Hong In S, Zaidi Syed Y, McEvoy Peter, Neafie Ronald C
Department of Pathology, College of Medicine, Howard University, 520 W. Street, N.W., Washington, D.C. 20059, USA.
Acta Cytol. 2004 Mar-Apr;48(2):211-4. doi: 10.1159/000326318.
Strongyloides stercoralis, a nematode parasite in humans with free-living and autoinfective cycles, is often an asymptomatic infection of the upper small intestine. If the host becomes immunocompromised, autoinfection may increase the intestinal worm burden and lead to disseminated strongyloidiasis. The parthenogenetic adult female larvae can remain embedded in the mucosa of the small intestine for years, producing eggs that develop into either rhabditiform, noninfective larvae or filariform, infective larvae. Manifestations of dissemination occur when the filariform larvae penetrate the intestinal wall and migrate into the blood. Pulmonary involvement is common, and the central nervous system may be affected. Blood eosinophilia is typical, and gram-negative sepsis from enteric bacteria may occur. Much less commonly described is invasion of the peritoneal cavity with peritoneal effusion.

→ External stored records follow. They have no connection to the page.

(** * Watercooler: the scene reconciler of [src/public/app.js]

    A shallow embedding of the browser client of watercooler: the data
    refresh ([loadData]), the reconciliation of the 3D desks with the
    identity set ([updateVillage], [createAgentDesk], [updateDeskLabel],
    [updateDeskLabels]), the connector effects ([createConnectionLine],
    [clearConnections]) and the colour hash ([getAgentColor]).

    Modelling choices.
    - JS strings are Stdlib [string]s (8-bit code units);
      [toLowerCase] folds the ASCII letters.
    - A JS [Set] is a duplicate-free list kept in insertion order, a JS [Map]
      an association list kept in insertion order ([set] on a present key
      replaces in place, on a new key appends).
    - The three.js scene is a [World]: the ids of the objects attached to the
      scene root, the GPU handles (geometries, materials, textures) created
      and not yet disposed, the [agentMeshes] map, the [connectionLines]
      array, the pending [setTimeout] callbacks and a log of desk creations,
      removals and label regenerations.  Every [new BufferGeometry],
      [new ...Material] and [new CanvasTexture] allocates a fresh handle.
    - A position [Vector3(cos(a)*r, y, sin(a)*r)] is kept in polar form:
      the angle [a] as a rational multiple of [PI], the radius and the height.
      Angles are exact rationals, not IEEE doubles. *)

From Stdlib Require Import List String Ascii ZArith QArith Bool Lia Permutation Sorted.
From Stdlib Require Import DecimalString.
Import ListNotations.

Local Open Scope list_scope.

(* ------------------------------------------------------------------ *)
(** ** JS strings, Sets and Maps *)

Definition lower_ascii (c : ascii) : ascii :=
  let n := nat_of_ascii c in
  if (65 <=? n)%nat && (n <=? 90)%nat then ascii_of_nat (n + 32) else c.

(** [String.prototype.toLowerCase], on the 26 ASCII capitals only: JS also
    lowercases other capitals (Latin-1 192-222 but 215, Greek, ...), which
    no sample here contains. *)
Fixpoint toLowerCase (s : string) : string :=
  match s with
  | EmptyString => EmptyString
  | String c s' => String (lower_ascii c) (toLowerCase s')
  end.
(** * Shotcut [src/util.cpp]: a shallow embedding of the utility routines

    The development follows [Util::coerceMultiple], [Util::isDecimalPoint],
    [Util::isNumeric], [Util::convertNumericString], [Util::removeFileScheme],
    the three GoPro name tests, [Util::sortedFileList] and [Util::getFileHash],
    then [Util::baseName], [Util::convertDecimalPoints],
    [Util::expandDirectories] and [Util::getHash].

    Qt values are modelled as the code uses them: a [QChar] is a UTF-16 code
    unit, a [QString] the list of its code units, a [QByteArray] a list of
    bytes, a C++ [int] a [Z] with 32-bit two's complement wrap-around. *)

From Stdlib Require Import Ascii String.
From Stdlib.Strings Require Import Byte.
From Stdlib Require Import ZArith NArith Bool Lia List Permutation.
Import ListNotations.

Set Implicit Arguments.

(** ** QChar and QString *)

Definition QChar := N.
Definition QString := list QChar.
Definition QStringList := list QString.

(** A character literal of the source ('+', '.', ...) as a code unit. *)
Definition chr (a : ascii) : QChar := N_of_ascii a.

(** A string literal of the source ("GOPR", "file", ...). *)
Definition qs (s : string) : QString := map chr (list_ascii_of_string s).

Definition QChar_eqb (a b : QChar) : bool := N.eqb a b.

Fixpoint QString_eqb (a b : QString) : bool :=
  match a, b with
  | [], [] => true
  | x :: a', y :: b' => QChar_eqb x y && QString_eqb a' b'
  | _, _ => false
  end.

(** [QString::size] and [QList::size]. *)
Definition size {A : Type} (s : list A) : Z := Z.of_nat (length s).

(** [QString::mid(pos)]: the code units from [pos] to the end. *)
Definition mid (pos : nat) (s : QString) : QString := skipn pos s.

(** [QString::left(n)]: the first [n] code units. *)
Definition left (n : nat) (s : QString) : QString := firstn n s.

(** [QStringList::contains(str)], case sensitive. *)
Definition contains (l : QStringList) (s : QString) : bool :=
  existsb (QString_eqb s) l.

(** The parts of Qt's Unicode tables and of [QUrl] the code calls, with the
    facts about them the proofs rest on.  [toUpper] is [QString::toUpper]
    (full case conversion never shortens a string), [QChar_toLower] is
    [QChar::toLower] (only 'E' and 'e' lower to 'e'), [QChar_isDigit] is
    [QChar::isDigit] (category Nd), [fromPercentEncoding] is
    [QUrl::fromPercentEncoding(s.toUtf8())]. *)
Class QtText := {
  toUpper : QString -> QString;
  QChar_toLower : QChar -> QChar;
  QChar_isDigit : QChar -> bool;
  fromPercentEncoding : QString -> QString;
  toUpper_length : forall s, (length s <= length (toUpper s))%nat;
  toLower_e : forall c, QChar_toLower c = chr "e" <-> c = chr "e" \/ c = chr "E"
}.

(** ** C++ [int] *)

Module Int.

Definition INT_MAX : Z := 2147483647.
Definition INT_MIN : Z := -2147483648.

Definition in_range (x : Z) : Prop := (INT_MIN <= x <= INT_MAX)%Z.

(** Two's complement wrap-around of a mathematical result into 32 bits. *)
Definition wrap (x : Z) : Z := ((x + 2147483648) mod 4294967296 - 2147483648)%Z.

Definition add (a b : Z) : Z := wrap (a + b).
Definition sub (a b : Z) : Z := wrap (a - b).
Definition mul (a b : Z) : Z := wrap (a * b).

(** Division truncates toward zero; a zero divisor and INT_MIN / -1 trap. *)
Definition div (a b : Z) : option Z :=
  if ((b =? 0) || ((a =? INT_MIN) && (b =? -1)))%Z then None
  else Some (Z.quot a b).

End Int.

(** [Util::coerceMultiple]: [(value + multiple - 1) / multiple * multiple]. *)
Definition coerceMultiple (value multiple : Z) : option Z :=
  match Int.div (Int.sub (Int.add value multiple) 1) multiple with
  | Some q => Some (Int.mul q multiple)
  | None => None
  end.

(** [r] is the smallest multiple of [m] that is at least [v]. *)
Definition smallest_multiple_geq (m v r : Z) : Prop :=
  (m | r)%Z /\ (v <= r)%Z /\ forall r', (m | r')%Z -> (v <= r')%Z -> (r <= r')%Z.

(** ** Numeric strings *)

(** [Util::isDecimalPoint]. *)
Definition isDecimalPoint (ch : QChar) : bool :=
  QChar_eqb ch (chr ".") || QChar_eqb ch (chr ",") || QChar_eqb ch (chr "'")
  || QChar_eqb ch (chr " ")
  || QChar_eqb ch 0x00B7%N || QChar_eqb ch 0x2009%N || QChar_eqb ch 0x202F%N
  || QChar_eqb ch 0x02D9%N || QChar_eqb ch 0x066B%N || QChar_eqb ch 0x066C%N
  || QChar_eqb ch 0x2396%N.

Section NumericString.
Context {qt : QtText}.

(** The test of one character in [Util::isNumeric]: the loop returns false
    at the first character for which this is false. *)
Definition numericChar (ch : QChar) : bool :=
  negb (negb (QChar_eqb ch (chr "+")) && negb (QChar_eqb ch (chr "-"))
        && negb (QChar_eqb (QChar_toLower ch) (chr "e"))
        && negb (isDecimalPoint ch) && negb (QChar_isDigit ch)).

(** [Util::isNumeric]: the loop over [str[i]], [i] from 0 to [size - 1]. *)
Fixpoint isNumeric (str : QString) : bool :=
  match str with
  | [] => true
  | ch :: rest => if negb (numericChar ch) then false else isNumeric rest
  end.

(** The loop of [Util::convertNumericString] from some index on: the
    characters still to visit and the flag so far; it returns the flag and
    the characters as the loop leaves them. *)
Fixpoint convertLoop (str : QString) (decimalPoint : QChar) (result : bool)
  : bool * QString :=
  match str with
  | [] => (result, [])
  | ch :: rest =>
      if negb (QChar_eqb ch decimalPoint) && isDecimalPoint ch
      then let (r, rest') := convertLoop rest decimalPoint true in
           (r, decimalPoint :: rest')
      else let (r, rest') := convertLoop rest decimalPoint result in
           (r, ch :: rest')
  end.
(** The body of the loop over [input.positions]. *)
Definition placeBolt (input : BoltPlacementInput) (position : Position)
    : BoltPlacement :=
  let yPos :=
    match position with
    | top => doorHeight input - topOffset input
    | bottom => bottomOffset input
    end in
  let xPos :=
    match meetingEdge input with
    | Left => 40
    | Right => doorWidth input - 40
    end in
  let zPos := calculateBoltDepth (boltType input) (leafThickness input) in
  mkBoltPlacement
    ("bolt_" ++ positionName position)%string
    (Vector3.new xPos yPos zPos)
    (calculateBoltRotation position (boltType input))
    (Metadata.new position (boltType input)).

Definition calculateBoltPositions (input : BoltPlacementInput)
    : list BoltPlacement :=
  fold_left
    (fun placements position => placements ++ [placeBolt input position])
    (positions input) [].

Definition validateBoltPlacement (input : BoltPlacementInput)
    : ValidationResult Error :=
  if Rlt_dec (topOffset input) 150 then Invalid TopOffsetOutOfRange
  else if Rgt_dec (topOffset input) 300 then Invalid TopOffsetOutOfRange
  else if Rlt_dec (bottomOffset input) 150 then Invalid BottomOffsetOutOfRange
  else if Rgt_dec (bottomOffset input) 300
  then Invalid BottomOffsetOutOfRange
  else if Nat.eqb (List.length (positions input)) 0
  then Invalid NoPositionsSpecified
  else
    match boltType input with
    | flush | automatic =>
        if Rlt_dec (leafThickness input) 40 then Invalid ThicknessInsufficient
        else Valid
    | surface => Valid
    end.

End Bolt.

(** ** Hardware conflict detection *)

Module Conflict.

Inductive ConflictType : Type := overlap | proximity.
Inductive Severity : Type := error | warning.

Record HardwareConflict : Type := mkHardwareConflict {
  type : ConflictType;
  items : option string * option string;
  distance : R;
  severity : Severity
}.

(** What the detector reads of an element of [allHardware]: [id],
    [position] and [metadata.type]. *)
Record Item : Type := mkItem {
  id : option string;
  position : Vector3.t;
  metadata_type : option string
}.

Definition ofHinge (h : Hinge.HingePlacement) : Item :=
  mkItem (Hinge.id h) (Hinge.position h)
    (option_map Hinge.typeName (Hinge.type (Hinge.metadata h))).

Definition ofLock (l : Lock.LockPlacement) : Item :=
  mkItem (Lock.id l) (Lock.position l) (Lock.metadata_type l).

Definition ofHandle (h : Handle.HandlePlacement) : Item :=
  mkItem (Handle.id h) (Handle.position h) (Handle.metadata_type h).

Definition ofBolt (b : Bolt.BoltPlacement) : Item :=
  mkItem (Some (Bolt.id b)) (Bolt.position b)
    (Some (Bolt.typeName (Bolt.Metadata.type (Bolt.metadata b)))).

(** [[a, b].sort()]: [undefined] goes last, strings are ordered by their
    code units, and equal elements keep their order. *)
Definition sortTypes (a b : option string) : option string * option string :=
  match a, b with
  | Some s1, Some s2 => if String.ltb s2 s1 then (b, a) else (a, b)
  | None, Some _ => (b, a)
  | _, _ => (a, b)
  end.

(** An element of an array inside a template literal. *)
Definition show (a : option string) : string :=
  match a with
  | Some s => s
  | None => "undefined"
  end.

Definition minClearance : list (string * R) :=
  [ ("hinge-lock", 150);
    ("hinge-handle", 100);
    ("hinge-bolt", 200);
    ("lock-handle", 50);
    ("lock-bolt", 300);
    ("handle-bolt", 200) ]%string.

Fixpoint lookup (table : list (string * R)) (key : string) : option R :=
  match table with
  | [] => None
  | (k, v) :: rest => if String.eqb k key then Some v else lookup rest key
  end.

Definition requiredClearance (item1 item2 : Item) : R :=
  let types := sortTypes (metadata_type item1) (metadata_type item2) in
  let key := (show (fst types) ++ "-" ++ show (snd types))%string in
  Js.orDefault (lookup minClearance key) 100.

(** The body of the two loops, for one pair. *)
Definition checkPair (item1 item2 : Item) : list HardwareConflict :=
  let distance := Vector3.distanceTo (position item1) (position item2) in
  let required := requiredClearance item1 item2 in
  if Rlt_dec distance required then
    [ mkHardwareConflict
        (if Rlt_dec distance (required * 0.5) then overlap else proximity)
        (id item1, id item2)
        distance
        (if Rlt_dec distance (required * 0.5) then error else warning) ]
  else [].

(** The inner loop: [item1] against every later item. *)
Fixpoint checkAgainst (item1 : Item) (later : list Item)
    : list HardwareConflict :=
  match later with
  | [] => []
  | item2 :: rest => checkPair item1 item2 ++ checkAgainst item1 rest
  end.

(** The outer loop. *)
Fixpoint checkAll (allHardware : list Item) : list HardwareConflict :=
  match allHardware with
  | [] => []
  | item1 :: later => checkAgainst item1 later ++ checkAll later
  end.

Definition detectHardwareConflicts (hinges : list Hinge.HingePlacement)
    (lock : option Lock.LockPlacement)
    (handles : option (list Handle.HandlePlacement))
    (bolts : option (list Bolt.BoltPlacement)) : list HardwareConflict :=
  let allHardware :=
    map ofHinge hinges
    ++ match lock with Some l => [ofLock l] | None => [] end
    ++ map ofHandle (Js.orElse handles [])
    ++ map ofBolt (Js.orElse bolts []) in
  checkAll allHardware.

End Conflict.

(** ** Hardware instancing *)

Module Instancing.
(** ** The records of the tests *)

Module Examples.

(** The records of the tests: [Node] composes nothing, [person] composes
    [Node] as "Person", [swedishPerson] composes [person] as "Swedish" and
    [foreignPerson] composes [swedishPerson] as "Foreign". *)
Definition composed (fieldName label : string) (t : gtype) : fieldOf gtype :=
  mkField fieldName false true [(neo4jTag, label)] t.

Definition nodeT : gtype :=
  TStruct "Node" [mkField "ID" true false [("json", "id")] TString].

Definition personT : gtype := TStruct "person" [composed "Node" "Person" nodeT].

Definition swedishPersonT : gtype :=
  TStruct "swedishPerson" [composed "person" "Swedish" personT].

Definition foreignPersonT : gtype :=
  TStruct "foreignPerson" [composed "swedishPerson" "Foreign" swedishPersonT].

Definition nodesOnly : ifaces :=
  mkIfaces (fun t => match derefType t with TStruct _ _ => true | _ => false end)
           (fun _ => false).

(** [Label] is the abstract marker type; [robot] composes it as "Robot". *)
Definition labelT : gtype := TStruct "Label" [].

Definition robotT : gtype := TStruct "robot" [composed "Label" "Robot" labelT].

Definition swedishRobotT : gtype :=
  TStruct "" [mkField "swedishPerson" false true [] swedishPersonT;
              mkField "robot" false true [] robotT].

(** A record composing two records under a relationship-type annotation. *)
Definition relationshipT : gtype := TStruct "Relationship" [].

Definition twoTypesT : gtype :=
  TStruct "twoTypes" [composed "Relationship" "Friendship" relationshipT;
                      composed "Node" "Family" nodeT].
Lemma handleLogChange_weight_witness :
  ∃ st' old new,
    handleLogChange (ChangeWeight "abc") freshInstall = Some st'
    ∧ days freshInstall !! currentDayIndex freshInstall = Some old
    ∧ days st' !! currentDayIndex freshInstall = Some new
    ∧ weight new = parseFloat "abc"
    ∧ ("abc" = "" ∨ startsNumber "abc" = false →
       weight new = NaN ∧ gt (weight new) zero = false)%string
    ∧ food new = food old
    ∧ mood new = mood old
    ∧ activityLevel new = activityLevel old
    ∧ (∀ j, j ≠ currentDayIndex freshInstall →
         days st' !! j = days freshInstall !! j).
Proof.
  apply (handleLogChange_weight freshInstall "abc").
  unfold valid. simpl. repeat split; try lia. repeat constructor.
Defined.

(** C2, as stated, fails: on a fresh install, [handleLogChange] with the
    empty string on the weight field stores [NaN] in the current day, and
    [NaN === 0] is false. *)
Lemma handleLogChange_empty_weight_is_NaN :
  ∃ st new,
    handleLogChange (ChangeWeight "") freshInstall = Some st
    ∧ days st !! currentDayIndex freshInstall = Some new
    ∧ weight new = NaN
    ∧ strict_eq (weight new) zero = false.
Proof. eexists _, _. repeat split; reflexivity. Qed.

(** C4 at its failing input: on a fresh install, [handleFoodChange] writes
    the meal into the day object that the array of the previous state and the
    module-level [initialWeeklyLog] hold.  Read after the handler has run,
    both show the edited day where they showed the blank one before, and a
    confirmed [handleNewWeek] installs the addresses of [initialWeeklyLog]
    themselves. *)
Theorem handleFoodChange_mutates_shared_day :
  ∃ st edited,
    handleFoodChange Breakfast "avena" freshInstall = Some st
    ∧ breakfast (food edited) = "avena"%string
    ∧ deref (objects freshInstall) (weeklyLog freshInstall) !! 0
      = Some initialDailyLog
    ∧ deref (objects st) (weeklyLog freshInstall) !! 0 = Some edited
    ∧ deref (objects freshInstall) initialWeeklyLog !! 0 = Some initialDailyLog
    ∧ deref (objects st) initialWeeklyLog !! 0 = Some edited
    ∧ weeklyLog (handleNewWeek true st) = initialWeeklyLog.
Proof. eexists _, _. repeat split; reflexivity. Qed.

(** C3 at its failing input: on a fresh install, after a meal has been typed
    for the first day, a confirmed [handleNewWeek] gives a week of seven days
    whose first day still has that meal; the metrics and the summary are
    reset.  The prior state is reachable. *)
Theorem handleNewWeek_keeps_food_edit :
  ∃ prior day,
    handleFoodChange Breakfast "avena" freshInstall = Some prior
    ∧ (∀ NumberToString instructions,
         reachable NumberToString instructions prior)
    ∧ length (days (handleNewWeek true prior)) = 7
    ∧ days (handleNewWeek true prior) !! 0 = Some day
    ∧ breakfast (food day) = "avena"%string
    ∧ metrics (handleNewWeek true prior) = initialMetrics
    ∧ summary (handleNewWeek true prior) = None.
Proof.
  eexists _, _. split; [reflexivity|]. split; [|repeat split; reflexivity].
  intros nts instr.
  eapply (reachable_handle _ _ freshInstall (EvFoodChange Breakfast "avena")).
  - by apply (reachable_boot _ _ None None None).
  - reflexivity.
Qed.

(** ** The has-data check *)

Lemma nonempty_false s : nonempty s = false ↔ s = ""%string.
Proof. by destruct s. Qed.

A 49-year-old man who came to the United States from Liberia 4 years earlier presented with sudden onset of severe abdominal distention, generalized weakness and marked pedal edema. Diagnostic paracentesis showed numerous filariform larvae of S stercoralis. Stool examination confirmed the presence of both rhabditiform and filariform larvae. Subsequently the patient was found to be HIV seropositive, with a CD4 lymphocyte count of 59.
Early detection of S stercoralis may alter the often-fatal course of infection. The present case is the second reported one in the English-language literature of the diagnosis of S stercoralis in ascitic fluid.
粪类圆线虫是一种寄生于人体的线虫寄生虫,具有自由生活和自身感染周期,通常是上小肠的无症状感染。如果宿主免疫功能受损,自身感染可能会增加肠道蠕虫负担并导致播散性类圆线虫病。孤雌生殖的成年雌性幼虫可在小肠黏膜中嵌入数年,产生的卵可发育为杆状、无感染性的幼虫或丝状、有感染性的幼虫。当丝状幼虫穿透肠壁并进入血液时,就会出现播散表现。肺部受累很常见,中枢神经系统也可能受到影响。典型表现为血液嗜酸性粒细胞增多,可能会发生肠道细菌引起的革兰氏阴性败血症。较少被描述的是伴有腹腔积液的腹腔感染。
一名49岁男性,4年前从利比里亚来到美国,出现突然发作的严重腹胀、全身无力和明显的足部水肿。诊断性腹腔穿刺术显示有大量粪类圆线虫丝状幼虫。粪便检查证实存在杆状和丝状幼虫。随后发现该患者HIV血清学呈阳性,CD4淋巴细胞计数为59。
粪类圆线虫的早期检测可能会改变通常致命的感染病程。本病例是英文文献中第二例报道的在腹水中诊断粪类圆线虫的病例。